| EXERCISE REQUIREMENTS |
Your answer should be every line of the records that contains the word "each", copied as it stands.

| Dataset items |
-- -- --
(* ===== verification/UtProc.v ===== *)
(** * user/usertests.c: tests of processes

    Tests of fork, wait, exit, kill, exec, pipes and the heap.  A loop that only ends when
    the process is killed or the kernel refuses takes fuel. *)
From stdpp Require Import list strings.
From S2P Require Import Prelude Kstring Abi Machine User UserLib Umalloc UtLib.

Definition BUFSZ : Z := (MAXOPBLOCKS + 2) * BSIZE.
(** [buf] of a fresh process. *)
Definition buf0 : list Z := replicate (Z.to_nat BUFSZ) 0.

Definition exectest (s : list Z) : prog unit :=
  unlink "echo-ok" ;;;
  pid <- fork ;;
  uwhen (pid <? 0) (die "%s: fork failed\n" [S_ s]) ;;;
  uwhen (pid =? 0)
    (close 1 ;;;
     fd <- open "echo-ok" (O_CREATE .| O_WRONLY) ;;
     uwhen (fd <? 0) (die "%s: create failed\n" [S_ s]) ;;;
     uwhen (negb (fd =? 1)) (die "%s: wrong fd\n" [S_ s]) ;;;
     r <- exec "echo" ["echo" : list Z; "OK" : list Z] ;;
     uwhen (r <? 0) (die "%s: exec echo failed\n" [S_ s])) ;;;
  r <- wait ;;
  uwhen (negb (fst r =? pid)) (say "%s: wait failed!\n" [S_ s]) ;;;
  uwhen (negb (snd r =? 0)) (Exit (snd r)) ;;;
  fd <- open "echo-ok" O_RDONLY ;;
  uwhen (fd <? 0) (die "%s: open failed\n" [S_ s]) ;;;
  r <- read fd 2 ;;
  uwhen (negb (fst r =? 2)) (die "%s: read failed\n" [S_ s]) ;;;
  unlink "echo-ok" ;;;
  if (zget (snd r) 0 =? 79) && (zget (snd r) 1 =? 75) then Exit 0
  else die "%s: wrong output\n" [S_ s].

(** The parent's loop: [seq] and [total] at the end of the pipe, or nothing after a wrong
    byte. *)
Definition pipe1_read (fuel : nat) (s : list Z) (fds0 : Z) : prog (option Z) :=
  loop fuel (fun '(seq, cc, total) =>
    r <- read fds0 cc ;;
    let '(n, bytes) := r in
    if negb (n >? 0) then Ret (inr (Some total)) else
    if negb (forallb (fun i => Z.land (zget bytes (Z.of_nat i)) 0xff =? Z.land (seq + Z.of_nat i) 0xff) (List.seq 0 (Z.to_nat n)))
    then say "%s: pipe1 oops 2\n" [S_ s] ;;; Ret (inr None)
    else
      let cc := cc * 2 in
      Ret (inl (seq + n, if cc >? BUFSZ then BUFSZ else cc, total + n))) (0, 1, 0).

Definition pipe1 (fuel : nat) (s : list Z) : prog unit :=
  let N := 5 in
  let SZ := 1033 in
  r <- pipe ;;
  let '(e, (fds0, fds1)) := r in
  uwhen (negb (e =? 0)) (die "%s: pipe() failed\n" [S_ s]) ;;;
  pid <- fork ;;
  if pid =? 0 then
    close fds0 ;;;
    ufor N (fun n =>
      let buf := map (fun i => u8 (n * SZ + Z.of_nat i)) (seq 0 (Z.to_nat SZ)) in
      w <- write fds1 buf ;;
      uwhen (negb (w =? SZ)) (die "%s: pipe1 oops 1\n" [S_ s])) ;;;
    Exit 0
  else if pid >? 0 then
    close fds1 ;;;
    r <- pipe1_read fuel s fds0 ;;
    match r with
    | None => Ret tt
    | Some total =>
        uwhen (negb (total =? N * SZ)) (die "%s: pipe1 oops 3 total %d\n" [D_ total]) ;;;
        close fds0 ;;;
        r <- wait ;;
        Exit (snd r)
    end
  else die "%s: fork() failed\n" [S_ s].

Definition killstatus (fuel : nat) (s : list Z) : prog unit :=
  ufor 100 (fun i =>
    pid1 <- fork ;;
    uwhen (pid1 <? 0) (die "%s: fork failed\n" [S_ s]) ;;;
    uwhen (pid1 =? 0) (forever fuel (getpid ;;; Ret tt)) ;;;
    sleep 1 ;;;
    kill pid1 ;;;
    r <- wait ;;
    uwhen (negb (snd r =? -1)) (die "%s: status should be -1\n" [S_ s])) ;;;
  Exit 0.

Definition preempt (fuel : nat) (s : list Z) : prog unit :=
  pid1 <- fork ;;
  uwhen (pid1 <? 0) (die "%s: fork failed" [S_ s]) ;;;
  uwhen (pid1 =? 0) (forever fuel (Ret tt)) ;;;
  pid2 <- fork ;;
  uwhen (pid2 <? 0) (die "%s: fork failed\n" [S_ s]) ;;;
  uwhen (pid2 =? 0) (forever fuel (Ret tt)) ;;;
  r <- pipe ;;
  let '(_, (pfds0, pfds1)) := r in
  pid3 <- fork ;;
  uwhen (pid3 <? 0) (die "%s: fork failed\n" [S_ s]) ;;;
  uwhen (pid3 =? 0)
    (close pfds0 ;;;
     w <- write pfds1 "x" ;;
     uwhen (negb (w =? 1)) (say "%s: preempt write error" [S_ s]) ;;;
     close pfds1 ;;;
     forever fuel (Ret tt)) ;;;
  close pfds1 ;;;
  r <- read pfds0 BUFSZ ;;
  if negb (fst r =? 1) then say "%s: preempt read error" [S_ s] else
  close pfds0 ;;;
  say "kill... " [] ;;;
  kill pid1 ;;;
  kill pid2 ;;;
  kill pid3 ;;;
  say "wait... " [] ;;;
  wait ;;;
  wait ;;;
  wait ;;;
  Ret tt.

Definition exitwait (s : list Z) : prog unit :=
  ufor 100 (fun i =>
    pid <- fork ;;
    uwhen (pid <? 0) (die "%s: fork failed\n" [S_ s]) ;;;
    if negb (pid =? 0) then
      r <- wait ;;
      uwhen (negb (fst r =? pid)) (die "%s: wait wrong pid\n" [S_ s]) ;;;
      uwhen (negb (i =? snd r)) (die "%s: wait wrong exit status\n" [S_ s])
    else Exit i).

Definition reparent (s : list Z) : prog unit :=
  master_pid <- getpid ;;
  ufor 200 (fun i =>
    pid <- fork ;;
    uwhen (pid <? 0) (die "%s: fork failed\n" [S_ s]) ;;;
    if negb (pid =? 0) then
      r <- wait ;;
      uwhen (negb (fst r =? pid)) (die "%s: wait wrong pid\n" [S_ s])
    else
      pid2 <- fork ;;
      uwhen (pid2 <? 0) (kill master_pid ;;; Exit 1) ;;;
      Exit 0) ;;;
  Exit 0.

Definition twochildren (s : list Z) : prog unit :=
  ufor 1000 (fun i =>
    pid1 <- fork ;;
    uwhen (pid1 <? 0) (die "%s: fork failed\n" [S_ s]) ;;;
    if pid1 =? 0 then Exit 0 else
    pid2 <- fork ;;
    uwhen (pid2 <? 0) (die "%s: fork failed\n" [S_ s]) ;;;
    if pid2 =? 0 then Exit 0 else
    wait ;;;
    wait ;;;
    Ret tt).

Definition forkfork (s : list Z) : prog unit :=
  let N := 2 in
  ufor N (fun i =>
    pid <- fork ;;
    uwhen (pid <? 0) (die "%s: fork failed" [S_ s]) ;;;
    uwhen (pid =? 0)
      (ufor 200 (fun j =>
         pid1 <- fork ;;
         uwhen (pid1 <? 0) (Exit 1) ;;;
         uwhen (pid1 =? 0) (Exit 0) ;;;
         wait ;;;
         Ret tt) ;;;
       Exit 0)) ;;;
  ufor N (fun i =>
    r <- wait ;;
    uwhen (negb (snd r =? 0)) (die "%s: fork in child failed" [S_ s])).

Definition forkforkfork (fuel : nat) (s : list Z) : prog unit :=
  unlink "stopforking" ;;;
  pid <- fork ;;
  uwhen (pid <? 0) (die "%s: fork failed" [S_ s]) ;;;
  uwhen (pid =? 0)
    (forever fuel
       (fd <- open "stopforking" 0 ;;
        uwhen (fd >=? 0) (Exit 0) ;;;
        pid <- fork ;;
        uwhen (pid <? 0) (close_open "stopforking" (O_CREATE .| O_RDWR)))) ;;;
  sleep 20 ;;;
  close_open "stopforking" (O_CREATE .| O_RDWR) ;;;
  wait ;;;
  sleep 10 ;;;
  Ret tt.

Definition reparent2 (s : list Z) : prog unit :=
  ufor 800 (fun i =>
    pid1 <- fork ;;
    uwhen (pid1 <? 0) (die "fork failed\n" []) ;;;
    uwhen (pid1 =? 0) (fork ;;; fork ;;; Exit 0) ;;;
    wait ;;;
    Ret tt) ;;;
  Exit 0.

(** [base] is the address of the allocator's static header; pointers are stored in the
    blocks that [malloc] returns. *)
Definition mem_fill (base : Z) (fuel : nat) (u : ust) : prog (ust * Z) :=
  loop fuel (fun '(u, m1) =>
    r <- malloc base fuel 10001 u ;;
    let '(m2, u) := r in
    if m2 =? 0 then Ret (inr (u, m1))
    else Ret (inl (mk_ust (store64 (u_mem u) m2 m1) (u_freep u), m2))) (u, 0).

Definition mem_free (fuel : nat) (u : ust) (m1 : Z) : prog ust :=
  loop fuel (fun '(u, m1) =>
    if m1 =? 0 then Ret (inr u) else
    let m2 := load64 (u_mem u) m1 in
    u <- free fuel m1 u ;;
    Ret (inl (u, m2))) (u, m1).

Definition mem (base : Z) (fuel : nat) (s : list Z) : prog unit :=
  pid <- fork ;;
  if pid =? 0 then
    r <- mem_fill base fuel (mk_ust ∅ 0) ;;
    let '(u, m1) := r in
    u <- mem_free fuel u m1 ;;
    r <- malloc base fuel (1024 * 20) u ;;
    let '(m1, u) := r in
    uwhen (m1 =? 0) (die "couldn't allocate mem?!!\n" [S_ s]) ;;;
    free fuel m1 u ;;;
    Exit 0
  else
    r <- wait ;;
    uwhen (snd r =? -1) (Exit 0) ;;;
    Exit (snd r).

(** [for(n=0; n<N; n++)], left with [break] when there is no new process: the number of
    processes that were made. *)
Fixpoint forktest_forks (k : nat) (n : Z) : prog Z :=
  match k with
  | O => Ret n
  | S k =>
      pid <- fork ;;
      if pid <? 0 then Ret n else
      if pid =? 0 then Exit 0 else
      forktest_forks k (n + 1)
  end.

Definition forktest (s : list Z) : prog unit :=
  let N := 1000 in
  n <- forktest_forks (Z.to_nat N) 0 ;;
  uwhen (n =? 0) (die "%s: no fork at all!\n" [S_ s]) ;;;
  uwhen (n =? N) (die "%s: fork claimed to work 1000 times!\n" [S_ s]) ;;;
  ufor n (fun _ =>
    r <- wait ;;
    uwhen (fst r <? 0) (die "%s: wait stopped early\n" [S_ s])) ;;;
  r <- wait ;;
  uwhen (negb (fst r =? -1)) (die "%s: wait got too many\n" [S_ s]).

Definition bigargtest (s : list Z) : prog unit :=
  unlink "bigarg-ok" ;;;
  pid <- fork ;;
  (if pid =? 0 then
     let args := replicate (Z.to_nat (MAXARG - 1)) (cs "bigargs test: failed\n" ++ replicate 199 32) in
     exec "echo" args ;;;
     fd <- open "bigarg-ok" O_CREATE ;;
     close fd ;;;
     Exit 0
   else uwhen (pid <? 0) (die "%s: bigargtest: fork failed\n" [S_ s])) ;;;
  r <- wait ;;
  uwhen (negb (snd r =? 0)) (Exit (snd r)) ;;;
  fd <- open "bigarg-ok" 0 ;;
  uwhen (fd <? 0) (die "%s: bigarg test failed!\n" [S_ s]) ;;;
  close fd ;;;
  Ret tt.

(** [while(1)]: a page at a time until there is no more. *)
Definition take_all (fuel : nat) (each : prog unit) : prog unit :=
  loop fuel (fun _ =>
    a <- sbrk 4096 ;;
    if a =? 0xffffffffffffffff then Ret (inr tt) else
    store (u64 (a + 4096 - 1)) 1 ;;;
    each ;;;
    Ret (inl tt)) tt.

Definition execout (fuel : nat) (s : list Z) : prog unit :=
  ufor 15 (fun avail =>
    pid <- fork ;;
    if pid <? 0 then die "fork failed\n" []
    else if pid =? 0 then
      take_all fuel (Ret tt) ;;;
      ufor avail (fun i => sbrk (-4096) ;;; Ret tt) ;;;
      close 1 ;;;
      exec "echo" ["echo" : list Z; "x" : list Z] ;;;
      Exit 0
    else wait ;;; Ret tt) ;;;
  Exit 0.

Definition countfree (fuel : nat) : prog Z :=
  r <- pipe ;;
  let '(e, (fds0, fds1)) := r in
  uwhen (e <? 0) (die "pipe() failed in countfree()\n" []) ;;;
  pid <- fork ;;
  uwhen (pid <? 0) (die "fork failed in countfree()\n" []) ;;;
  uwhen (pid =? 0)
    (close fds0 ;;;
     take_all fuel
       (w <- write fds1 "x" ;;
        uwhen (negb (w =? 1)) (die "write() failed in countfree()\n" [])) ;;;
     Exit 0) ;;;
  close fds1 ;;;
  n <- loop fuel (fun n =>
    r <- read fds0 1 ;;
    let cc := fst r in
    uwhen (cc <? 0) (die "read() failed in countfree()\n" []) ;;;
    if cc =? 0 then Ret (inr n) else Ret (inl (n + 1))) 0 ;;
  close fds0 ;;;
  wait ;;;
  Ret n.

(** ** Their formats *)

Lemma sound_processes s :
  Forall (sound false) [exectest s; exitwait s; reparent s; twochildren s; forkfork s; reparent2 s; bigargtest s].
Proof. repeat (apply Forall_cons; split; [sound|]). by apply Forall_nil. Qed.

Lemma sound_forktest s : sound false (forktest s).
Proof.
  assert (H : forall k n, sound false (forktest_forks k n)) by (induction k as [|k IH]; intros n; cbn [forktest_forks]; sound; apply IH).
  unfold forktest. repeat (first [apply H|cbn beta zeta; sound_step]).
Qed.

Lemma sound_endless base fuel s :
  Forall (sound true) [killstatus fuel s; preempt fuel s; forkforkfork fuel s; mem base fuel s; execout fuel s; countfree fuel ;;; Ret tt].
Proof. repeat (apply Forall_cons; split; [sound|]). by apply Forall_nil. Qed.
-- -- --
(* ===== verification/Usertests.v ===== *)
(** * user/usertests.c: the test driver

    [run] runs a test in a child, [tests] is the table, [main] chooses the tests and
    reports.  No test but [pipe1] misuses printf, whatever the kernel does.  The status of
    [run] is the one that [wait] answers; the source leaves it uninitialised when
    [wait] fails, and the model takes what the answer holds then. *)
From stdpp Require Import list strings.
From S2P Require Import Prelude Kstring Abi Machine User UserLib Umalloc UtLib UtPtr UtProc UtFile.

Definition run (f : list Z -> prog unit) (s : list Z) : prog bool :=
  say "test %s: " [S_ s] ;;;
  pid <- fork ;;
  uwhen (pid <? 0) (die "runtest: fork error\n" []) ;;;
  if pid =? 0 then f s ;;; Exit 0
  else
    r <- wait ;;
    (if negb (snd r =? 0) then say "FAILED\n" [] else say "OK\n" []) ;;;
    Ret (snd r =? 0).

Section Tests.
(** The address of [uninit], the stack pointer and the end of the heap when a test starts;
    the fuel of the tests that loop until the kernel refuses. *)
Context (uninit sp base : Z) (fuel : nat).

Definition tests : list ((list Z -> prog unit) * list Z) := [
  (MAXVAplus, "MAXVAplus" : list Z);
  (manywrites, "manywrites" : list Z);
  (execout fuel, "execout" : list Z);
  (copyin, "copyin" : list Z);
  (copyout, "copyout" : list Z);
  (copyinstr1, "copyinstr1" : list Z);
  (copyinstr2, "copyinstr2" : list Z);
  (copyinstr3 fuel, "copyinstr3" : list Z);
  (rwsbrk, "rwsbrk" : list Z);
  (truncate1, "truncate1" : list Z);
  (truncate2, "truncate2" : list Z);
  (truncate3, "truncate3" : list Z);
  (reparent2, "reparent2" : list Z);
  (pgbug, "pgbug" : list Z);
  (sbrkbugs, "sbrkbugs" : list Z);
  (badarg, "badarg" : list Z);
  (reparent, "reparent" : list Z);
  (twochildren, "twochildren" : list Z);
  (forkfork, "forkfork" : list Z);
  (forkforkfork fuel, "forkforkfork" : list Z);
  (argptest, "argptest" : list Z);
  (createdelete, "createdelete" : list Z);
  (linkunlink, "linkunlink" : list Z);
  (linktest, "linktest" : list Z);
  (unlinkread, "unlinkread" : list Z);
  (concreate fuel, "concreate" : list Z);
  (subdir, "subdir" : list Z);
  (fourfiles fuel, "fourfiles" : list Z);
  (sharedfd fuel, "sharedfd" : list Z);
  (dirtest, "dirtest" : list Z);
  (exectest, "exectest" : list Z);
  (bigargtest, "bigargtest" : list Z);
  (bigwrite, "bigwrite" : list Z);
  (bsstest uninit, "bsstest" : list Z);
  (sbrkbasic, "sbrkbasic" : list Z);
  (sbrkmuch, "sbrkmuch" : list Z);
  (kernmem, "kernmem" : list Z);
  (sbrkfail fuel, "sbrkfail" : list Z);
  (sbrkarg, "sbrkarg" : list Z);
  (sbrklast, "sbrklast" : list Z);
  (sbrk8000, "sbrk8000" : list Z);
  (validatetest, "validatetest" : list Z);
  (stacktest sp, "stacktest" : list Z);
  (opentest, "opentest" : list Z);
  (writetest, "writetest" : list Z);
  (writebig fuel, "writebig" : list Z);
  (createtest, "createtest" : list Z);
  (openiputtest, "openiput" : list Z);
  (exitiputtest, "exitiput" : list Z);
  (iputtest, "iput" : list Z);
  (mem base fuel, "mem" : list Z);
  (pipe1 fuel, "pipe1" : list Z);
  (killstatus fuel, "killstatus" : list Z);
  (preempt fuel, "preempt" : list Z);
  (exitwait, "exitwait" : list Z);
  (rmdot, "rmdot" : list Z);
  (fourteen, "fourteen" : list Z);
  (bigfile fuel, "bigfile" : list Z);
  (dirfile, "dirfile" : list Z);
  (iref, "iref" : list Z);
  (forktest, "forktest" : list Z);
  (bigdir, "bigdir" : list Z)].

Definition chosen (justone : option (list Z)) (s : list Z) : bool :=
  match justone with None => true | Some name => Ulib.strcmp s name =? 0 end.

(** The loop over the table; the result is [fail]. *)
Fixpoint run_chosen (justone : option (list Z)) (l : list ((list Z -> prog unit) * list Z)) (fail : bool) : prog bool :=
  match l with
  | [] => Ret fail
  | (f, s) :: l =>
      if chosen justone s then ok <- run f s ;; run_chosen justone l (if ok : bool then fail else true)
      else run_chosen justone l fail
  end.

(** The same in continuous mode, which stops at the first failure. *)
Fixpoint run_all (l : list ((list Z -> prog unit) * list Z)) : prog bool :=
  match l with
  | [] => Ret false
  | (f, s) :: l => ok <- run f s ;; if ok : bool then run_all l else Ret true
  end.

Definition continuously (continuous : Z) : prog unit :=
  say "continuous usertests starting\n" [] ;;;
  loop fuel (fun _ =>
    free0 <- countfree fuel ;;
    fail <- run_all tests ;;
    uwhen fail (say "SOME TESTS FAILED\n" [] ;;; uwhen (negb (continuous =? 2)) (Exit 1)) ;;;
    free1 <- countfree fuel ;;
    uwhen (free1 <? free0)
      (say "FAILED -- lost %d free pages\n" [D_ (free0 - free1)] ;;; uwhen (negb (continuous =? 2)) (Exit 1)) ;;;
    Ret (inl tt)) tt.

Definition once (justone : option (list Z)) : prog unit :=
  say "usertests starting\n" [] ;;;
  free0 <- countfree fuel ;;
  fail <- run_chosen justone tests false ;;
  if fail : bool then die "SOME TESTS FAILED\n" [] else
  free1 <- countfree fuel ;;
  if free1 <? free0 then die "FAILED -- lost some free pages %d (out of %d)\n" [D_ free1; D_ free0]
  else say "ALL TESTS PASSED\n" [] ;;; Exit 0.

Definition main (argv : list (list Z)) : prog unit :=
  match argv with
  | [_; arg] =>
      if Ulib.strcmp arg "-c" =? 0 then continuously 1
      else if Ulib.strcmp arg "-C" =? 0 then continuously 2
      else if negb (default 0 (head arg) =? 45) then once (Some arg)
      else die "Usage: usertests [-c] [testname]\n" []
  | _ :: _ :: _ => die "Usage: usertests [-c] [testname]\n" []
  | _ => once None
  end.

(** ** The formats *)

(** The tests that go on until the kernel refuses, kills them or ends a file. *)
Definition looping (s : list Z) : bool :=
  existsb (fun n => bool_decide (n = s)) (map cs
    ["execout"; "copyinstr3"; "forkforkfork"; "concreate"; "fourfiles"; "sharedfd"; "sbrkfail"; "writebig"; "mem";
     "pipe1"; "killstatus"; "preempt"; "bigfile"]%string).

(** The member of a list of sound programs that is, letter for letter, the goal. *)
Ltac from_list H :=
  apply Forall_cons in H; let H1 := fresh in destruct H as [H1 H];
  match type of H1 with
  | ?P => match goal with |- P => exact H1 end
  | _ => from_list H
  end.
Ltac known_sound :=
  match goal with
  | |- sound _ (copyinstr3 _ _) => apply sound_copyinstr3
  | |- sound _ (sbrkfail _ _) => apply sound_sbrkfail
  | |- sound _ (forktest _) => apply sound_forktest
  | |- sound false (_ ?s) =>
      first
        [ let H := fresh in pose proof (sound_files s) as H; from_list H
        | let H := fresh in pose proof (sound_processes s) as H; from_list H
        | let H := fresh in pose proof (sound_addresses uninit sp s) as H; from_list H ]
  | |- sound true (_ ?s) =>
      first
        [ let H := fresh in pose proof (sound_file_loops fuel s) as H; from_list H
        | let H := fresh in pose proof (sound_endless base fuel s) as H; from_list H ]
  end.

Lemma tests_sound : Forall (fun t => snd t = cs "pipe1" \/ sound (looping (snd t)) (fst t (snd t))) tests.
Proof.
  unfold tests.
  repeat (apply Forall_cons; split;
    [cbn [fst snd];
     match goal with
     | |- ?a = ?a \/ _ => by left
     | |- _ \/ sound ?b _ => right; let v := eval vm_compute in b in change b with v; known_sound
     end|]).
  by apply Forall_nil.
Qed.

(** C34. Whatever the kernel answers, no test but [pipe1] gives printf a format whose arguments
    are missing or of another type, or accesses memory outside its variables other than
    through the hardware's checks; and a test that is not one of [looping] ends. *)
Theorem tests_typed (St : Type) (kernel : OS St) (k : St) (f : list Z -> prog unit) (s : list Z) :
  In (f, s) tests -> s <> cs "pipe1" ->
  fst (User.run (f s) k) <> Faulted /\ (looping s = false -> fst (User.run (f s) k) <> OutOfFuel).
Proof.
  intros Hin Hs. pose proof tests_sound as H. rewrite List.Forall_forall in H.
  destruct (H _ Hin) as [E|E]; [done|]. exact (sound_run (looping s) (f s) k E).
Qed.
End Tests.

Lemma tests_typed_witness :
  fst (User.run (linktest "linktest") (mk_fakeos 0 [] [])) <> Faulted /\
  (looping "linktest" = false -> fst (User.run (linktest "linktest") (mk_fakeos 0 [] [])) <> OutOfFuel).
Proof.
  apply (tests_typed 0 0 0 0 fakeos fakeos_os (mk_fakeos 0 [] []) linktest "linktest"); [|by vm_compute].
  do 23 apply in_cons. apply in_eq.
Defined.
-- -- --
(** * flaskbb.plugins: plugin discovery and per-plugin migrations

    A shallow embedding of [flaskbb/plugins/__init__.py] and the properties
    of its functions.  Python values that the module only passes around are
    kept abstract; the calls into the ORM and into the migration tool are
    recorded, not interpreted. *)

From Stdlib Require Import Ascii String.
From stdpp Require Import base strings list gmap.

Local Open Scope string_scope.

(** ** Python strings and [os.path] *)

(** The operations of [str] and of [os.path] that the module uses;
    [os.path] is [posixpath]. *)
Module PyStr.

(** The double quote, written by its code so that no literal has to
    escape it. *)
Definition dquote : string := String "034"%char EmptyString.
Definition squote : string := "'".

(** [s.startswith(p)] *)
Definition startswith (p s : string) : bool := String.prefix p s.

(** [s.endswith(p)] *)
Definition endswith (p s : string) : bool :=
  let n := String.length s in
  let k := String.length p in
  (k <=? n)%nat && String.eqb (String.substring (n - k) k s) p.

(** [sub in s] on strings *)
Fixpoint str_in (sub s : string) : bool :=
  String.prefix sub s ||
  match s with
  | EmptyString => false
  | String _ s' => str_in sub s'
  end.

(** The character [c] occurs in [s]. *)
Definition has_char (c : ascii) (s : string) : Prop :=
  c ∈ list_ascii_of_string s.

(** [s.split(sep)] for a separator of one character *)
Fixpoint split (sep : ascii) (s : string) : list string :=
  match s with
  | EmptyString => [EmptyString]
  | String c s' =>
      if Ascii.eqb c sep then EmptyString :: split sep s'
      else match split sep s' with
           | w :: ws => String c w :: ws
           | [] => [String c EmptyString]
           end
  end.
-- -- --
| REPLY |
Definition take_all (fuel : nat) (each : prog unit) : prog unit :=
    each ;;;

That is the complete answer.